What I’d do in that case is to lower the pH in my quarantine tank in preparation for the fish so that my tank’s pH is equal to, or no more than 0.5 unit higher than, the shop’s pH (if the shop’s pH is 6.5 I’d ensure that the tank pH is no higher than 7 by mixing my tap water with RO or rain water, before placing the fish in the QT). Every 24 hours I’d add a bit more of my tap water to the QT to bring the pH up a bit more until the pH eventually reaches 8 which is the same as the tap water’s pH.
After that, water changes will be done using tap water, and hopefully there’ll be no loss of fish.
Thanks for that but the shops pH 7.2 mines an 8,
Would I need to go down your route as up to now I put in 10 Harlequin Rasboras, I've lost two, and 10 green neon tetras lost 0., these were added after doing a full fishless cycle
 
Thanks for that but the shops pH 7.2 mines an 8,
Would I need to go down your route as up to now I put in 10 Harlequin Rasboras, I've lost two, and 10 green neon tetras lost 0., these were added after doing a full fishless cycle
That isn’t so bad. But if possible I’d ask the store for their water to fill half the QT with the other half filled with your own tap water, just so that I don’t stress the fish too much. Healthy fish will do OK but weaker fish may not.

If you don’t quarantine but put the new fish with your existing fish, then there isn’t much that can be done except to hope for the best.
 
That isn’t so bad. But if possible I’d ask the store for their water to fill half the QT with the other half filled with your own tap water, just so that I don’t stress the fish too much. Healthy fish will do OK but weaker fish may not.

If you don’t quarantine but put the new fish with your existing fish, then there isn’t much that can be done except to hope for the
 
I will just do as I did before mix half my tank water with the bag, is that what you mean, I know a hospital tank would be best but not worth going to that expense plus running it, when I'm only going to add 10 small tetras, and that will do me.
 
I switched to RO due to my well water being so bad. Who'd have thought getting into fish keeping would have led to discoveries in actually how bad my well is. My well was producing water at 20 dgh, had bad bacteria in it and still has an excess of CO2.

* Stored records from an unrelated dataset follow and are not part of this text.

Lemma base_ok_delete_ideaVotes params (P : IdeaVote → Prop)
    `{∀ v, Decision (P v)} :
  keeps base_ok (delete_ideaVotes_where params P).
Proof.
  intros d [Hfk (KU & KG & KR & KM & KI & KV)].
  unfold delete_ideaVotes_where. destruct (bound params); [|done].
  cbn [snd]. split.
  - apply fk_all_iff in Hfk as (FM & FG & FR & FI & FV). apply fk_all_iff.
    split_and!; try done.
    intros v [_ Hv]%list_elem_of_filter. by apply FV.
  - split_and!; try done. by apply serial_ok_filter.
Qed.

Lemma base_ok_delete_groups params (P : Group → Prop) `{∀ g, Decision (P g)} :
  keeps base_ok (delete_groups_where params P).
Proof.
  intros d [Hfk (KU & KG & KR & KM & KI & KV)].
  unfold delete_groups_where. destruct (bound params); cbn [andb]; [|done].
  destruct (existsb _ (groups d)) eqn:Hcheck; [done|].
  rewrite existsb_false in Hcheck.
  assert (Hkeep : ∀ gid, group_referenced d gid = true →
                  group_exists d gid = true →
                  group_exists
                    (set_groups (filter (λ g, ¬ P g) (groups d)) d) gid = true).
  { intros gid Href (Hint & g & Hg & Hid)%group_exists_iff.
    apply group_exists_iff. split; [done|].
    exists g. split; [|done]. cbn. apply list_elem_of_filter.
    split; [|done]. intros HP. specialize (Hcheck g Hg).
    rewrite bool_decide_true, Hid, Href in Hcheck by done. done. }
  cbn [negb snd]. split.
  - apply fk_all_iff in Hfk as (FM & FG & FR & FI & FV). apply fk_all_iff.
    split_and!; try done.
    + intros m Hm. destruct (FM m Hm) as (? & ? & Hgr).
      split; [done|]. split; [done|]. intros g Hg. apply Hkeep; [|eauto].
      unfold group_referenced. apply orb_true_iff. right.
      apply existsb_true. exists m. split; [done|]. by apply bool_decide_eq_true.
    + intros g [_ Hg]%list_elem_of_filter. by apply FG.
    + intros r Hr. destruct (FR r Hr). split; [done|]. apply Hkeep; [|done].
      unfold group_referenced. apply orb_true_iff. left.
      apply existsb_true. exists r. split; [done|]. lia.
  - split_and!; try done. by apply serial_ok_filter.
Qed.
(* ===== verification/Api.v ===== *)
(** * pkg/api: the plan table and the admission arithmetic

    Models src/pkg/api/limits.go: the [Plan] strings, the [Limits] struct with
    every field of the source, the four rows of [planLimits], the accessor
    methods on [Plan], and the RAM arithmetic ([BillableRAMMB] and its sidecar
    variant) that the admission ledger, the placement chooser and the reaper
    share.  Module [Limits] holds the struct, module [Plan] the accessors. *)

From S2P Require Import Prelude.

(** ** Platform constants *)

Definition PlanFree : string := "free".
Definition PlanHobby : string := "hobby".
Definition PlanPro : string := "pro".
Definition PlanScale : string := "scale".

(** Low to high: the order upgrade and downgrade logic relies on. *)
Definition Plans : list string := [PlanFree; PlanHobby; PlanPro; PlanScale].

Definition TenantRAMBudgetMB : Z := 56000.
Definition RAMAdmissionCeilingMB : Z := 47600.
Definition PerVMOverheadMB : Z := 8.
Definition VCPUSlots : Z := 160.
Definition OverageMillicentsPerGBHour : Z := 1000.

Definition MaxResponseBodyBytesDefault : Z := 25 * 1024 * 1024.
Definition ResponseWriteTimeoutDefault : Z := 300.
Definition TailCapMax : Z := 16.
Definition TailTimeoutFloorSeconds : Z := 5.
Definition IdleTimeoutFloorSeconds : Z := 10.
Definition IdleTimeoutMaxMultiple : Z := 2.
Definition DefaultLivenessPeriodSeconds : Z := 5.
Definition DefaultLivenessConsecutiveFailures : Z := 3.
Definition DefaultLivenessCooldownSeconds : Z := 60.
Definition DefaultLivenessMaxRestarts : Z := 3.
Definition DefaultLivenessWindowSeconds : Z := 300.
Definition RequestBudgetDefault : Z := 3 * Second.
Definition RequestBudgetMax : Z := 30 * Second.
Definition WarmAffinityTTL : Z := 30 * Minute.
Definition UpstreamAffinityTTL : Z := 30 * Second.
Definition AppPublicAuthModeOpen : string := "open".
Definition EvictionPriorityReserved : string := "reserved".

I bought a RO/DI system and the DI resin becomes exhausted after 40ish gallons of water which is a risk of high CO2 levels in wells (or so the product data says).

I do still have a PH rise which I believe is still related to the CO2 off gassing. That is the last thing possible. As long as I keep it in my storage containers, the PH stays low, but the second I start surface disturbance and gas transfer in the tank, it goes back up. Stays between 7.8 and 8.

At the end of the day, I do love the consistency of the RO/DI system and mineralizing to exactly what I need.
 
Another exciting day tomorrow I'm purchasing from my local shop, not PAH,
6 black Phantom tetras, and 8 glowlight tetras.will keep my fingers crossed all goes well.